* Exercise aim *
Work out how many lines of the data below hold the string "Hfit". Answer with that number alone.

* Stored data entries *
▼▼▼
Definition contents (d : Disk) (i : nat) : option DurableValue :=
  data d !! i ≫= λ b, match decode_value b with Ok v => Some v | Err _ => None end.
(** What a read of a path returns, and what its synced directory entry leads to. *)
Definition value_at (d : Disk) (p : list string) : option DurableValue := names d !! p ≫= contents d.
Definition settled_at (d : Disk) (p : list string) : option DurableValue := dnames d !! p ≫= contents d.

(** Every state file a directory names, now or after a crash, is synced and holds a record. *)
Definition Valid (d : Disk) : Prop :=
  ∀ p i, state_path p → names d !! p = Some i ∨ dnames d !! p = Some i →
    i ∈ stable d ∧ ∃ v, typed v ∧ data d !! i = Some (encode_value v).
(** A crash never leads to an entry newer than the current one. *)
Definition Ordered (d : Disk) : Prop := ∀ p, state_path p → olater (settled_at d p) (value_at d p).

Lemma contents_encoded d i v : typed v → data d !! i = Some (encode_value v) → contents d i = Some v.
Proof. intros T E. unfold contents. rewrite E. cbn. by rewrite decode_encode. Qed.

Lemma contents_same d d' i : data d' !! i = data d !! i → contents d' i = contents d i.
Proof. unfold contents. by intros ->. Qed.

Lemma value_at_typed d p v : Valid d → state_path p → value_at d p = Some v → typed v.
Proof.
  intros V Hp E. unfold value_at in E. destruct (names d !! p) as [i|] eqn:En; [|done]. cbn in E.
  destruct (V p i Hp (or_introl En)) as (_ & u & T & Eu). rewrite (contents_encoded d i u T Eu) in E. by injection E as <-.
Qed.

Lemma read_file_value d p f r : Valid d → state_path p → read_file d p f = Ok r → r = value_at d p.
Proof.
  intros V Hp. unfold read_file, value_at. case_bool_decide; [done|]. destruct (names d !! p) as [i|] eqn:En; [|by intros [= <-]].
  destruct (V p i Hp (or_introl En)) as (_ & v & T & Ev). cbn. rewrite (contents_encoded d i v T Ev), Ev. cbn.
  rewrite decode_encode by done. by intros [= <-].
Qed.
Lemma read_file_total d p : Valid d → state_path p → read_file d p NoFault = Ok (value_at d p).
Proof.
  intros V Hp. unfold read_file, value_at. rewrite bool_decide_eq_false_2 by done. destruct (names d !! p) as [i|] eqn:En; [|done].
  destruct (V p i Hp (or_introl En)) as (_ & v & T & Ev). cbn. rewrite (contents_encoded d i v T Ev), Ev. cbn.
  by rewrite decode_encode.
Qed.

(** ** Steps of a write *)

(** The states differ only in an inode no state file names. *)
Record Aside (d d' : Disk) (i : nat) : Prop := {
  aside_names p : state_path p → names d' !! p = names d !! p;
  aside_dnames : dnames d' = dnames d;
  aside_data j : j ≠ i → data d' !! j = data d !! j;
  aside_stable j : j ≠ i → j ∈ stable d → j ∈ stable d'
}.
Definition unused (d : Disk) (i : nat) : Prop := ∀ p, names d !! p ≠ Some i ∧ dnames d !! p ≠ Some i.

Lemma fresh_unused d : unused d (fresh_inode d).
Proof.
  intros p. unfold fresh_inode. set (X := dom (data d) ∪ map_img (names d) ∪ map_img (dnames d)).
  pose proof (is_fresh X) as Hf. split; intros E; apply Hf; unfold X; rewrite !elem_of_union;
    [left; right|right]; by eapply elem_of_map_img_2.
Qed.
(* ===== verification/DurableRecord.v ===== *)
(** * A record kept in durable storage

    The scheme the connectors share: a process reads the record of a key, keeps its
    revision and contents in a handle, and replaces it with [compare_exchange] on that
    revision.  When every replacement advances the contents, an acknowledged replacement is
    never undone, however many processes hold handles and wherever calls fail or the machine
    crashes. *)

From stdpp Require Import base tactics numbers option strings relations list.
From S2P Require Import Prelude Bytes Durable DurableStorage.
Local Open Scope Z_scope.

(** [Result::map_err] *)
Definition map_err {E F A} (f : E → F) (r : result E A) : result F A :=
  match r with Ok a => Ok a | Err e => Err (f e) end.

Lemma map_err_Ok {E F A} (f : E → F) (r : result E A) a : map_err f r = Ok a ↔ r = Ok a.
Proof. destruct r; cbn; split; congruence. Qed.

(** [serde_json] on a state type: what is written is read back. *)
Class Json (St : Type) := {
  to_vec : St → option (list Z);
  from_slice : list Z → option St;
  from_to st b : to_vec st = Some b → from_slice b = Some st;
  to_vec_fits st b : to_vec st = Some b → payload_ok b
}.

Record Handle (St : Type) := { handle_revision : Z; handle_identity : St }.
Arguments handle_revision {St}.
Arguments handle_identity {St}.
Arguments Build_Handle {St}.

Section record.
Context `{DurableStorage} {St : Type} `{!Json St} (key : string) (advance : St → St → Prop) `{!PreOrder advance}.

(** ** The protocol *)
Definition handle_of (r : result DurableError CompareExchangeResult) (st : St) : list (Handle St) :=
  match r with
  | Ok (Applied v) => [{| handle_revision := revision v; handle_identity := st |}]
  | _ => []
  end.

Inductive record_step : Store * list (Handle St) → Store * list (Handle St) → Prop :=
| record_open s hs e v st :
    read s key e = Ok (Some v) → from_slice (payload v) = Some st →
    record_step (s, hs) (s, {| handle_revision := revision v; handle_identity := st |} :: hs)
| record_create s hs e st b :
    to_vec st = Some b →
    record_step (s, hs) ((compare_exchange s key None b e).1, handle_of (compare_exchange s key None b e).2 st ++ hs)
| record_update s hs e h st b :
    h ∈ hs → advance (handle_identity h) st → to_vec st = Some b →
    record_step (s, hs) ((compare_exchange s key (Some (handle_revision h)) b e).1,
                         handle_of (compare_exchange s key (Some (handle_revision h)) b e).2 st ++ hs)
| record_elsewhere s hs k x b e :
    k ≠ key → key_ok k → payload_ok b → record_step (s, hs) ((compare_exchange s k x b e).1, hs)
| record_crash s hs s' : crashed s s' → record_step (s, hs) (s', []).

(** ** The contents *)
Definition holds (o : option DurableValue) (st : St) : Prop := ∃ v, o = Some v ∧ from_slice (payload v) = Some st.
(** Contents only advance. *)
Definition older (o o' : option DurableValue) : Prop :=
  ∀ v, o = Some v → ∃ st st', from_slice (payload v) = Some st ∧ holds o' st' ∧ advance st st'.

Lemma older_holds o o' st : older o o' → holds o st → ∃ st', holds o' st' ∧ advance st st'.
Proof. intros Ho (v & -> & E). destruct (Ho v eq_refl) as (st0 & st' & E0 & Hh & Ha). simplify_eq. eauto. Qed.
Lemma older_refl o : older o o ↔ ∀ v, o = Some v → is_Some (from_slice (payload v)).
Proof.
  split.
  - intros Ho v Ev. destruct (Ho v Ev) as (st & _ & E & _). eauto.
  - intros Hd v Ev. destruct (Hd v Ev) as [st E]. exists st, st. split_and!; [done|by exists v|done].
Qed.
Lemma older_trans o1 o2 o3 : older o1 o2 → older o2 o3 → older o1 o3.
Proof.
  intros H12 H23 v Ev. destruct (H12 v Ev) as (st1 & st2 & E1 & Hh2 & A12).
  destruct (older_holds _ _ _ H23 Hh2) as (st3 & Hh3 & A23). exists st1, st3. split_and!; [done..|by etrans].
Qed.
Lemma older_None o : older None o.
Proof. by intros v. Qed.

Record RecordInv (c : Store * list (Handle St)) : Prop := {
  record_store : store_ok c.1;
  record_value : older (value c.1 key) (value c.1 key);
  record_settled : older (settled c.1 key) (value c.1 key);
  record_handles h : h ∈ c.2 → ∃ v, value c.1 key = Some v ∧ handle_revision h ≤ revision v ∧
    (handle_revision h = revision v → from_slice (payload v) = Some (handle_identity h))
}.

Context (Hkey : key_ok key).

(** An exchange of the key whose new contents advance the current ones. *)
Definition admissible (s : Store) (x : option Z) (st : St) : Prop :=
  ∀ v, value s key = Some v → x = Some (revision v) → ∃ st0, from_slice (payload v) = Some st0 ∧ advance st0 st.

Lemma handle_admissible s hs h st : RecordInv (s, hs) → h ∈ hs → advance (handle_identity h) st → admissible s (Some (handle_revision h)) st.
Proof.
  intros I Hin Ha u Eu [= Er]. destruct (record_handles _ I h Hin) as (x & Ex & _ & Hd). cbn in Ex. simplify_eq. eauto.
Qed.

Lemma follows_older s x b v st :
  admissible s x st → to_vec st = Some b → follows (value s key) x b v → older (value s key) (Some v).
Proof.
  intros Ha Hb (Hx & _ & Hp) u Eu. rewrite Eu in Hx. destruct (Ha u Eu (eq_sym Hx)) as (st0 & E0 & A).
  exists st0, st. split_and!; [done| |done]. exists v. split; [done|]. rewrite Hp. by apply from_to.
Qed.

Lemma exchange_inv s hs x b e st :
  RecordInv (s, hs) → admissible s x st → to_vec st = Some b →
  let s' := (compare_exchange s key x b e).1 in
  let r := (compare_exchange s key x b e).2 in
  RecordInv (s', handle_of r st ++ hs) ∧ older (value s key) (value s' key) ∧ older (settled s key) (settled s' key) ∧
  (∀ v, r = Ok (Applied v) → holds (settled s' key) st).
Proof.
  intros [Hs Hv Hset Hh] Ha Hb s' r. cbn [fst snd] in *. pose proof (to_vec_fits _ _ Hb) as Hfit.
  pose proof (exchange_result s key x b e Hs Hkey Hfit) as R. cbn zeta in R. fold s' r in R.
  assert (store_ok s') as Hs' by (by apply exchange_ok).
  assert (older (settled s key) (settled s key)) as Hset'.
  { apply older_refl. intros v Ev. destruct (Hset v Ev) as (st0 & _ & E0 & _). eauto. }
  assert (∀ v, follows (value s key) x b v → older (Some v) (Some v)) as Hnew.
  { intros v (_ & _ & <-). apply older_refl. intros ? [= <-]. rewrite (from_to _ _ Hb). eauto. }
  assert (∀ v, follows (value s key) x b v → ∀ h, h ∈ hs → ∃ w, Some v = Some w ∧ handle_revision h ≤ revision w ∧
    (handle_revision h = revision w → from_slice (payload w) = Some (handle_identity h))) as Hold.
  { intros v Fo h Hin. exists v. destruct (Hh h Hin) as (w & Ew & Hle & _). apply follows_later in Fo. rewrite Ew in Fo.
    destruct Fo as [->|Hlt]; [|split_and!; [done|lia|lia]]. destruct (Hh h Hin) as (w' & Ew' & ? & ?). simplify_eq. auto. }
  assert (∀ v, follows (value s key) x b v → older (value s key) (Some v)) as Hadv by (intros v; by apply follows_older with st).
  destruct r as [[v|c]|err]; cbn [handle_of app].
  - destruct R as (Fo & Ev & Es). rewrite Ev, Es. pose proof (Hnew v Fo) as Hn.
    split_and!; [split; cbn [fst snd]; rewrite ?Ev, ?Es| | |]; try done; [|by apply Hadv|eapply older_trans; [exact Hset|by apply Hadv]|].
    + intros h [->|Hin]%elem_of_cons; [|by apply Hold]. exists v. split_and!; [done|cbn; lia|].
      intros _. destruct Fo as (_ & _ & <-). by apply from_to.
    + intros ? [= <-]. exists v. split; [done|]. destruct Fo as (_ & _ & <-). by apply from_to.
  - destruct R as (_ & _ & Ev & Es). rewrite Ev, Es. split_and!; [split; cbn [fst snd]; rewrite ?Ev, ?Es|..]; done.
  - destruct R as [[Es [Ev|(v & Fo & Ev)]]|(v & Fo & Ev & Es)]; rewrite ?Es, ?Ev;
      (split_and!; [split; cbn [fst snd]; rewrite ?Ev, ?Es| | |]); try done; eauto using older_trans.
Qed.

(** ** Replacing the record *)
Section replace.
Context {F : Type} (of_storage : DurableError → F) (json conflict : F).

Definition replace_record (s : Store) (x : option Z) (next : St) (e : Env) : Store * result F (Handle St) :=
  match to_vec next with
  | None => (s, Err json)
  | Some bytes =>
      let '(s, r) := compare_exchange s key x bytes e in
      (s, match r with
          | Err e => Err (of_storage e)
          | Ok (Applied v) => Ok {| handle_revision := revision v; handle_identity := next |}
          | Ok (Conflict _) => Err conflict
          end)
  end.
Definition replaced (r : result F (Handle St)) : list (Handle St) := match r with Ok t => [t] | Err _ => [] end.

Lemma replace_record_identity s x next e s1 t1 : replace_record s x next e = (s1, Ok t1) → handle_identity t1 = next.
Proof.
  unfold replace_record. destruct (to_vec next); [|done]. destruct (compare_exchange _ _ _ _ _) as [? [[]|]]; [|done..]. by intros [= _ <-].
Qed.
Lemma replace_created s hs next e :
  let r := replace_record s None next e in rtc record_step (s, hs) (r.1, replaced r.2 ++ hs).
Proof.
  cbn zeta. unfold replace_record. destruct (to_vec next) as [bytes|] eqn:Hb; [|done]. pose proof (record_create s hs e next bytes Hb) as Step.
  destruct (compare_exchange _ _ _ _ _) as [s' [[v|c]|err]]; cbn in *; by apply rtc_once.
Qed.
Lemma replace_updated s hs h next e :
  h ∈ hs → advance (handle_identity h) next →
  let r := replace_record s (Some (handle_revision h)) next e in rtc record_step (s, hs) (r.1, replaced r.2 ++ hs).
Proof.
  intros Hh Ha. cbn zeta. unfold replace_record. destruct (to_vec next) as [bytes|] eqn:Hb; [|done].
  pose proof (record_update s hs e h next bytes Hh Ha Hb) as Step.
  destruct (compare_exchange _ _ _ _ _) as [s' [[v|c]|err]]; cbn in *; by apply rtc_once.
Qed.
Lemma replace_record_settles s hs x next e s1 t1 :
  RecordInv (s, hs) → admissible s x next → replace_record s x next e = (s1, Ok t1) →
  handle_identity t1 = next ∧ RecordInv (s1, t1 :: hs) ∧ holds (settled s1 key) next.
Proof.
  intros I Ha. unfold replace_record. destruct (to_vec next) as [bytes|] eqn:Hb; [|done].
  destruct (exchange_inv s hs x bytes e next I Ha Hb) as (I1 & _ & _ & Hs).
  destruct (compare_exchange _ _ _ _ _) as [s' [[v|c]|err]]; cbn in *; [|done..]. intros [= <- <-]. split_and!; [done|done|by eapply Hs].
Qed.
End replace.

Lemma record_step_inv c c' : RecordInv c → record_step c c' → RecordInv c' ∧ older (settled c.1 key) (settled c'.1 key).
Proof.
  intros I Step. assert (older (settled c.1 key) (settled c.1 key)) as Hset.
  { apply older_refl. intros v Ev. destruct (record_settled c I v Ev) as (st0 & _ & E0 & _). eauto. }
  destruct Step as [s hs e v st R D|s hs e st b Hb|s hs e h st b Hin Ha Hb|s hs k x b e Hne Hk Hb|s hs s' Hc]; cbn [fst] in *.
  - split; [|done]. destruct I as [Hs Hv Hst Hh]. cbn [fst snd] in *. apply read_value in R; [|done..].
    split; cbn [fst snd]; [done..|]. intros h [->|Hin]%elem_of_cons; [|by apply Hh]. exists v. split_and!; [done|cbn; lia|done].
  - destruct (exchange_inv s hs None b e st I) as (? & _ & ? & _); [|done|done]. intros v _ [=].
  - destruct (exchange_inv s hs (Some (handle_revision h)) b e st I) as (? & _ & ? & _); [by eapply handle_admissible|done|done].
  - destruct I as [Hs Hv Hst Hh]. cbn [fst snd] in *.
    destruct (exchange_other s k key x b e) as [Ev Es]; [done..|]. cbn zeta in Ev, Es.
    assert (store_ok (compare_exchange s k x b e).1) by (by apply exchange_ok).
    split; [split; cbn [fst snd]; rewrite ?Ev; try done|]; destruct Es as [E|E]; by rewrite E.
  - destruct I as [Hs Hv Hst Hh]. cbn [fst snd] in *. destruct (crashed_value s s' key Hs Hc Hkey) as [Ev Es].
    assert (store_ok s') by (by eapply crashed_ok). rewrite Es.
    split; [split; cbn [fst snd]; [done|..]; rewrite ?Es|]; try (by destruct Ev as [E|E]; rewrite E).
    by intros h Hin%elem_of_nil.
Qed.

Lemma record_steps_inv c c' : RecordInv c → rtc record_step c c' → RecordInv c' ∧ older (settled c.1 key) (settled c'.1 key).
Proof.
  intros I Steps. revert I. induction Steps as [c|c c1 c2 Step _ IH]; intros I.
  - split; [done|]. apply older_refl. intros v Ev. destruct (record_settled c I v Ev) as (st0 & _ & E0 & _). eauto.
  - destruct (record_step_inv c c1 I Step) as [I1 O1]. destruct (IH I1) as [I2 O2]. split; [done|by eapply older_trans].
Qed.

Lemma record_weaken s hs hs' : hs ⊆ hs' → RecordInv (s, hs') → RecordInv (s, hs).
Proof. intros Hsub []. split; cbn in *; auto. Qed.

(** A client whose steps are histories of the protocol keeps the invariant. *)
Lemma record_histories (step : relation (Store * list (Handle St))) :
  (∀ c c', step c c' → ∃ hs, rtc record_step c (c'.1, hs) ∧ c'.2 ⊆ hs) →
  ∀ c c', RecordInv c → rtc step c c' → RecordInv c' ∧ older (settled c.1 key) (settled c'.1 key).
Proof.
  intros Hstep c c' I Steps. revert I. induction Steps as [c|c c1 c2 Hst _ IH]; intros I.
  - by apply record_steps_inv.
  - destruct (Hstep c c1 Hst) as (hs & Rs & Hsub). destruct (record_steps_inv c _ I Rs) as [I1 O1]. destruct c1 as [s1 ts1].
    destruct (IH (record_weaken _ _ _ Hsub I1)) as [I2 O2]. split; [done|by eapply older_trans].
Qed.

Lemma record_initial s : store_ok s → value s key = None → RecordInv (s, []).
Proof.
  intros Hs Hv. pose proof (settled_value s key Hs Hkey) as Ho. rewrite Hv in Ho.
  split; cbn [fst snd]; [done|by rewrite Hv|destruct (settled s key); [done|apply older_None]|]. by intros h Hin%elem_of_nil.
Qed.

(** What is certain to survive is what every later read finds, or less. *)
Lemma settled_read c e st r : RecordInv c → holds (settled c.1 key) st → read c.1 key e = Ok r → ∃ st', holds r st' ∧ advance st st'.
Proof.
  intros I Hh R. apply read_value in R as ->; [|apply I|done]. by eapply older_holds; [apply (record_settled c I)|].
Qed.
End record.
▲▲▲
* Response below *
2